*Task statement:*
Looking at the data below, how many lines include the word "source"? Respond with the number only.

*Input records:*
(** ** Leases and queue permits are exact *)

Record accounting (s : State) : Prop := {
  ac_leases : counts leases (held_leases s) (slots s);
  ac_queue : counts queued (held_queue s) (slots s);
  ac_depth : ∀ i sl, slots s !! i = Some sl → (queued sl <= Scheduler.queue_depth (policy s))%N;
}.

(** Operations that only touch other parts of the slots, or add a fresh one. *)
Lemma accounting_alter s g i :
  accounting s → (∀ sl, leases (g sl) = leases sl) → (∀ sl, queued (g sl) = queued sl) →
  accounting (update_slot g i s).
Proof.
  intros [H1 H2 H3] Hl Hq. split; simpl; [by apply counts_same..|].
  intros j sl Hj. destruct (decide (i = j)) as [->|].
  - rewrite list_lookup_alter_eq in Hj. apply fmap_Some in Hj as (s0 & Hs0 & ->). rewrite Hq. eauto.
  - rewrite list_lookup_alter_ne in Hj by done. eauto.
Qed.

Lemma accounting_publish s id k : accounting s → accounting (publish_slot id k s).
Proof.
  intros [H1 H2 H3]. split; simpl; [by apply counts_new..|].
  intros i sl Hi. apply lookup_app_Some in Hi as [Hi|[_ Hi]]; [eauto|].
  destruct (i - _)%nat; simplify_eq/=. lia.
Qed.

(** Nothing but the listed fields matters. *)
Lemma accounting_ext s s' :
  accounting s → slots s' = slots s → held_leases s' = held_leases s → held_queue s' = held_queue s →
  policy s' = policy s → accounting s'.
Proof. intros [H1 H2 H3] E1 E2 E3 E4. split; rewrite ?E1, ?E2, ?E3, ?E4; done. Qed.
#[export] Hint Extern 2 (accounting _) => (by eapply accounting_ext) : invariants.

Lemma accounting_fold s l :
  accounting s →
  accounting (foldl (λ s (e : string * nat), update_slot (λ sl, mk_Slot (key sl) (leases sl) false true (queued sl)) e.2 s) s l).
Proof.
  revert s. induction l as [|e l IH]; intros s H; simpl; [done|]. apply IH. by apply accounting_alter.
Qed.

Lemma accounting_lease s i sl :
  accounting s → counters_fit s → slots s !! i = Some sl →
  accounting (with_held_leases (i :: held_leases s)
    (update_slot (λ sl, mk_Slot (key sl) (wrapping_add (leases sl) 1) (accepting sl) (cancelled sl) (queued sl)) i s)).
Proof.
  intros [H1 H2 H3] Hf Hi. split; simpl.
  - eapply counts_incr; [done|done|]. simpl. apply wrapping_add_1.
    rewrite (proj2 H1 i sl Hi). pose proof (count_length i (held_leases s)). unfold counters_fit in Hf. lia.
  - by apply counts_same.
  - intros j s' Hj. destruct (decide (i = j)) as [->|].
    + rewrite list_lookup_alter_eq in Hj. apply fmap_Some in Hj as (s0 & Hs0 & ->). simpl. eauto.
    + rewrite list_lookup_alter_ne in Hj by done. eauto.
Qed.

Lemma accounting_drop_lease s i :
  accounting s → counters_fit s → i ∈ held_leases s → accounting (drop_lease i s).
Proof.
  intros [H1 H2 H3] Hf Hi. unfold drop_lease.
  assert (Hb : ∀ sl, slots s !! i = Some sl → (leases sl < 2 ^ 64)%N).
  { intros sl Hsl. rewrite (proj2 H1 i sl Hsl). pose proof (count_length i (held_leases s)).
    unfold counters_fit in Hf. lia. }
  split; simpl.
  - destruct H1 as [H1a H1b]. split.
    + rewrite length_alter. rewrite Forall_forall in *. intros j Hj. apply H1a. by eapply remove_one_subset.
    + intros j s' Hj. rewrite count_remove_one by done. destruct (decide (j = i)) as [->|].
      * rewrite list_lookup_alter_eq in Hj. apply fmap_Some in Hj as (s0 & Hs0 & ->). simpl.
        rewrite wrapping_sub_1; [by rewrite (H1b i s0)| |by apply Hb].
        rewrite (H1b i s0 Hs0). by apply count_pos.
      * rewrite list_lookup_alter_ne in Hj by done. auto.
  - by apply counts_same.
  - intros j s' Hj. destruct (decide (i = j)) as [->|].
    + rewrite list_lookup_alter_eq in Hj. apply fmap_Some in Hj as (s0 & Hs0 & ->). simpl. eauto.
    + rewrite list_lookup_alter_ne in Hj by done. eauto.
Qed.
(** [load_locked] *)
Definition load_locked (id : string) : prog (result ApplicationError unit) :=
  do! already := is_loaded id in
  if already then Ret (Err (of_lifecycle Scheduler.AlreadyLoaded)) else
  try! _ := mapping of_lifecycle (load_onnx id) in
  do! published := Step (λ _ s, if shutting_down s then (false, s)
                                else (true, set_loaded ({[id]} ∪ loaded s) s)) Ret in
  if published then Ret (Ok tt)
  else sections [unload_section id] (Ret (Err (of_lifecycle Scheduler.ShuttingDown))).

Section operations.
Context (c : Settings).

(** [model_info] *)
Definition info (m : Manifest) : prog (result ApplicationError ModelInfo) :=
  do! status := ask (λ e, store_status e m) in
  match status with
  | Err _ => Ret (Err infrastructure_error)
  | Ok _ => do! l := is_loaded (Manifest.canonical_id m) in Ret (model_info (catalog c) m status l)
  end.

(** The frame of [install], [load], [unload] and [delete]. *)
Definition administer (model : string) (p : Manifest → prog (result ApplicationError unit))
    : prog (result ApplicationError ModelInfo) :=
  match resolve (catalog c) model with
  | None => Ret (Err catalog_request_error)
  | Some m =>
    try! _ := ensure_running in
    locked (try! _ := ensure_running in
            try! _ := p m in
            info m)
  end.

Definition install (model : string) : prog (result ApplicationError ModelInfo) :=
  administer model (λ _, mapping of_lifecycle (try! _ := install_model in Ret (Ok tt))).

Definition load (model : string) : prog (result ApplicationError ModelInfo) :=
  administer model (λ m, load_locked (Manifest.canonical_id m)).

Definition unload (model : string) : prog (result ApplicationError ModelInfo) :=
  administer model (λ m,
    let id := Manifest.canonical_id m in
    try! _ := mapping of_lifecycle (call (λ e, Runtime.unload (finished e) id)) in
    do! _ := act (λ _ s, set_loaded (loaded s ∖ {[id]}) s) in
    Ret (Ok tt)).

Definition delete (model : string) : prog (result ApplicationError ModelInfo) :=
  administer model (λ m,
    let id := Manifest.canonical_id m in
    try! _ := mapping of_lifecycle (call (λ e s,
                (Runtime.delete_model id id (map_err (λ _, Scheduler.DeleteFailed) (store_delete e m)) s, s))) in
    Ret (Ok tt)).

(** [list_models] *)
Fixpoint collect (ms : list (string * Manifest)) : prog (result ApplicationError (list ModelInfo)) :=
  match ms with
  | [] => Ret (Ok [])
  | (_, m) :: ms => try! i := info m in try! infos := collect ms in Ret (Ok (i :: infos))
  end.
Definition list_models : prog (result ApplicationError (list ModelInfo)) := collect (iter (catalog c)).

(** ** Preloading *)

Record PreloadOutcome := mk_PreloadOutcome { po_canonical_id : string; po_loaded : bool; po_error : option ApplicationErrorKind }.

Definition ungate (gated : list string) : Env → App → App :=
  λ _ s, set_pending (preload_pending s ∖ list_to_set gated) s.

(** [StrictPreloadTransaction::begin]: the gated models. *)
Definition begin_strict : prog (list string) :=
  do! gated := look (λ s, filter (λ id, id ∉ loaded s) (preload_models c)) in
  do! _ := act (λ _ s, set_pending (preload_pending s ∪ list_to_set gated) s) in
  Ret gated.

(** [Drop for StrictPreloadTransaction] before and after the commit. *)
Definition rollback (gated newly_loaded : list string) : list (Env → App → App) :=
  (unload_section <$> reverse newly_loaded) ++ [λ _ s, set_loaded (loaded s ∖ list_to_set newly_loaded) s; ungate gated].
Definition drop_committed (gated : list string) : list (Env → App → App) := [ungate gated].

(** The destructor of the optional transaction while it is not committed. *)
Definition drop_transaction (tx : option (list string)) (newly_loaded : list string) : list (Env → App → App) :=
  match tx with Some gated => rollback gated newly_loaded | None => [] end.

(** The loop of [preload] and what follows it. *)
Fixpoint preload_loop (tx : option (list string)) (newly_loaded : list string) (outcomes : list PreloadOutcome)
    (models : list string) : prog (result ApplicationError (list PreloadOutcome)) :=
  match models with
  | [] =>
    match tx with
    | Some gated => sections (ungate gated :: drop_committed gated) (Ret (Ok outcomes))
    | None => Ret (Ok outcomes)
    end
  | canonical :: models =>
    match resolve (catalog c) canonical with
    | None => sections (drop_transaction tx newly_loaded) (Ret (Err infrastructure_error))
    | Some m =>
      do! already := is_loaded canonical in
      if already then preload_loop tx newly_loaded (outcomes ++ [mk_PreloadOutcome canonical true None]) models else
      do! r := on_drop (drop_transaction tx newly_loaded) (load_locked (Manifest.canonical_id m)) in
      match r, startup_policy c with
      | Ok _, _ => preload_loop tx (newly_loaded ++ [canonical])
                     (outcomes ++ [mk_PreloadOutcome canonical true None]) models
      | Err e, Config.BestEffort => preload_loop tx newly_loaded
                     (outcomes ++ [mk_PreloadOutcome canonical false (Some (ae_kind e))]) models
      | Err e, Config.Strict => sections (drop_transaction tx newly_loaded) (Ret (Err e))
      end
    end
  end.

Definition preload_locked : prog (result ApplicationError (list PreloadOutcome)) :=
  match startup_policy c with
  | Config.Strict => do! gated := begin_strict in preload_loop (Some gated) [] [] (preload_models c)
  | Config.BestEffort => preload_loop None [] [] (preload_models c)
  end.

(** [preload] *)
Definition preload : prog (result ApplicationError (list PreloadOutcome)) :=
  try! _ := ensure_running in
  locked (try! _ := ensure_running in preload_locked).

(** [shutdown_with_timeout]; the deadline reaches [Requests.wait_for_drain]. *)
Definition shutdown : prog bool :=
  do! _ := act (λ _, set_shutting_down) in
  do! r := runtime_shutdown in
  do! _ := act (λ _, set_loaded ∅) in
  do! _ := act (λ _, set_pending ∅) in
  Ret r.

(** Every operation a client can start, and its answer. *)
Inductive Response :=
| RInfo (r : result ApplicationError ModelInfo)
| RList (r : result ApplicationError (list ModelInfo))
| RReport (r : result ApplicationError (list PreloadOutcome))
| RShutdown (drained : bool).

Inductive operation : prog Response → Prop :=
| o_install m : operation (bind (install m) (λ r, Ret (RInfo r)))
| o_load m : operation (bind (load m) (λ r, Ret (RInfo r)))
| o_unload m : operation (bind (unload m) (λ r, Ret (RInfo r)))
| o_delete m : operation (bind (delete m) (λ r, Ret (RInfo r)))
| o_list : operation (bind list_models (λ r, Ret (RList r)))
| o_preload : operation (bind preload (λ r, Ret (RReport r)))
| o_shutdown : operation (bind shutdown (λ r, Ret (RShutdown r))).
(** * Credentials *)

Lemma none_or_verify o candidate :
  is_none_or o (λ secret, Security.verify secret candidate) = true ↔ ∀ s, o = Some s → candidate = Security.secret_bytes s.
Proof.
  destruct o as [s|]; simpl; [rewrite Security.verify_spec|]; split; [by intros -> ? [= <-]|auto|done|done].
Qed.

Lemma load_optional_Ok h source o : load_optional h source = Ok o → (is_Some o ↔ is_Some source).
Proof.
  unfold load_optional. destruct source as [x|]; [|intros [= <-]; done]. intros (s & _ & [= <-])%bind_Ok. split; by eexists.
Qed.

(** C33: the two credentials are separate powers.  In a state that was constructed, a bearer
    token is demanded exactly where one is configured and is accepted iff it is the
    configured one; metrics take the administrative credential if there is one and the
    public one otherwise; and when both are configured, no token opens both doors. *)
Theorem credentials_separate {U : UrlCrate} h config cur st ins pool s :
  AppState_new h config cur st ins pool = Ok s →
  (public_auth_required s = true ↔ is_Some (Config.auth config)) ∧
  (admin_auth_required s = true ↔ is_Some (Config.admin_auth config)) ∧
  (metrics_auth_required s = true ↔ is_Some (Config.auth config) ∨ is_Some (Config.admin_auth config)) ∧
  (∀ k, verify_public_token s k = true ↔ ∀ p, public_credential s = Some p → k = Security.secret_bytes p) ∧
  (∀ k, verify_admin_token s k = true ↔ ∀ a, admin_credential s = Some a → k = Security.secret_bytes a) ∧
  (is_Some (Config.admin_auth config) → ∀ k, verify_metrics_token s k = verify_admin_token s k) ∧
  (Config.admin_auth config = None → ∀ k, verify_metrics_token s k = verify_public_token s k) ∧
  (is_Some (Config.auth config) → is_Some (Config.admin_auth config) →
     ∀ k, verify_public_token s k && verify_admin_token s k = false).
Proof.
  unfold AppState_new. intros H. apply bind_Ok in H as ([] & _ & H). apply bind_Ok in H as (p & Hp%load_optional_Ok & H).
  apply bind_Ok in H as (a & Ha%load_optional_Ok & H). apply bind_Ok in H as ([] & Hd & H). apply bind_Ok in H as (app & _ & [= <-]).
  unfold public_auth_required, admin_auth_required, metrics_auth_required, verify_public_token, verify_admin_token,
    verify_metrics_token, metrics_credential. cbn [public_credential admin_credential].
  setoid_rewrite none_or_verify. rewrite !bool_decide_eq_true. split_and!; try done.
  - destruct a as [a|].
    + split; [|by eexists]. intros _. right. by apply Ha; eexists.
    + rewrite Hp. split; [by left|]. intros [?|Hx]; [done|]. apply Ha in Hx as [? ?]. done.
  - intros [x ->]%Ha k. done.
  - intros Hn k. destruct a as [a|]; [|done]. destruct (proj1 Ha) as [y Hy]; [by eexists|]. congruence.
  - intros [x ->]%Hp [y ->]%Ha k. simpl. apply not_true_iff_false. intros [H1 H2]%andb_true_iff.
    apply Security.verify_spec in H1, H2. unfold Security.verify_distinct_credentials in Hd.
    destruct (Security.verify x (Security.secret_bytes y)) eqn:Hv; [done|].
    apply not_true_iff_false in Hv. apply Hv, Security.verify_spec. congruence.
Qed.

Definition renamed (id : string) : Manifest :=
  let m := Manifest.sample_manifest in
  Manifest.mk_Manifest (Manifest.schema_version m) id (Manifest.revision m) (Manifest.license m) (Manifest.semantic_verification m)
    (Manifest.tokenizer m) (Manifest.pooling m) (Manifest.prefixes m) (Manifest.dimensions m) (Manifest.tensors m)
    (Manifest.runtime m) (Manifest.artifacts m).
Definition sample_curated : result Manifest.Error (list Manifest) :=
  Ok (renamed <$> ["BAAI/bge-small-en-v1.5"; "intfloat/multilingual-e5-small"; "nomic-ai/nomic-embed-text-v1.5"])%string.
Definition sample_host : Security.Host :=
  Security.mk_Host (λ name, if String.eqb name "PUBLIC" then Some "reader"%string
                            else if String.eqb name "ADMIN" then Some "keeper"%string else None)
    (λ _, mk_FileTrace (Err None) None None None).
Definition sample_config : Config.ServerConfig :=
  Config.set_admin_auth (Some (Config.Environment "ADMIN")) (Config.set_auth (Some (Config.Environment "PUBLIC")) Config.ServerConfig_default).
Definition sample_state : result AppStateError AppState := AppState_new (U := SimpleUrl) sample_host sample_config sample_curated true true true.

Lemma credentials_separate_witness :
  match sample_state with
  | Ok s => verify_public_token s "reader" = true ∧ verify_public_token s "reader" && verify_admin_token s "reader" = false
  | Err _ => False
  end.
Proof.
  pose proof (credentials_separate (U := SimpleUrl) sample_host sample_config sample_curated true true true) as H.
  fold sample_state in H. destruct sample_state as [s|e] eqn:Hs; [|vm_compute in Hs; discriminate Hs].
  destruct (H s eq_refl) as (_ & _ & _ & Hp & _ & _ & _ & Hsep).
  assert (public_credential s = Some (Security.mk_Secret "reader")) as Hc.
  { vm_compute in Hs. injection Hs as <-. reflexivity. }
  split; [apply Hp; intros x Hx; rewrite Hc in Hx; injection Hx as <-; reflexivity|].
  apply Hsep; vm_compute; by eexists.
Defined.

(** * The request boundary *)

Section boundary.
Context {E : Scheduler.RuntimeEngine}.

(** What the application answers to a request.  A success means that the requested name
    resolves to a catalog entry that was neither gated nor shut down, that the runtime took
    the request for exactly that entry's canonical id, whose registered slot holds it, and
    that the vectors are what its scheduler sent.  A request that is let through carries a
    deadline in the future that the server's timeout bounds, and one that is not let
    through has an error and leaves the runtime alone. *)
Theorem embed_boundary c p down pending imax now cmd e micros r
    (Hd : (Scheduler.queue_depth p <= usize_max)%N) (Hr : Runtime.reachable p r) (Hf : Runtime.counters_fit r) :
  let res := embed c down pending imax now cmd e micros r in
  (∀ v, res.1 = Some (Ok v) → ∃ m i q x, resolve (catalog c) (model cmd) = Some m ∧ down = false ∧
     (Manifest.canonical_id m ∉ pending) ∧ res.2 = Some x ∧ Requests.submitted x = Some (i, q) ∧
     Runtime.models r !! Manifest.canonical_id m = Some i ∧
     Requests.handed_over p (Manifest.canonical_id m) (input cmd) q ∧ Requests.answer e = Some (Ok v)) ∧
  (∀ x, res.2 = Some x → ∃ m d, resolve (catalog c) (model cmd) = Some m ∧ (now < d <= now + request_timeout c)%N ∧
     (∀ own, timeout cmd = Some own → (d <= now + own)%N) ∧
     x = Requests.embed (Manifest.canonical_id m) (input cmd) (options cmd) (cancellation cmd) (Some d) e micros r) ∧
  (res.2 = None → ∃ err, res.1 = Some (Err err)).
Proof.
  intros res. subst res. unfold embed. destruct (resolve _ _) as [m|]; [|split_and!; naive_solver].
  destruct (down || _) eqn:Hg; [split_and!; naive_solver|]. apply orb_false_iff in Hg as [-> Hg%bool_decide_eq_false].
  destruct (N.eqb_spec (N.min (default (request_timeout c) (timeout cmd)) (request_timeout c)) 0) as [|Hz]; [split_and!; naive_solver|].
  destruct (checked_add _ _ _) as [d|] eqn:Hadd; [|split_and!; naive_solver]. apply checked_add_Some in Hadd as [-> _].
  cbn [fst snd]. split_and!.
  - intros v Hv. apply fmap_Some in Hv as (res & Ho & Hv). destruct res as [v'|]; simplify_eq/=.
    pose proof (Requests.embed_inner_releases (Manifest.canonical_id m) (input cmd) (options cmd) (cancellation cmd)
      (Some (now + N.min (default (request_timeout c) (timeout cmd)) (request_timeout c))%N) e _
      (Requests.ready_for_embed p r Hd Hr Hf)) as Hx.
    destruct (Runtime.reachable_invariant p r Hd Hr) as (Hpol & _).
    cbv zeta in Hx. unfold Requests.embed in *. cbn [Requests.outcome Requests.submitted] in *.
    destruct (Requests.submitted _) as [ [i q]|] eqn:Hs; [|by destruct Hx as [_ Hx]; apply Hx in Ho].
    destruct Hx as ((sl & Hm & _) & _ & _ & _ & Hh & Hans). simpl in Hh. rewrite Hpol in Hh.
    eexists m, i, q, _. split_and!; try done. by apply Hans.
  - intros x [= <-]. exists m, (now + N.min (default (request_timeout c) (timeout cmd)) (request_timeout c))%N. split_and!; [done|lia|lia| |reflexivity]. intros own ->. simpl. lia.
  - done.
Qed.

*Output:*
2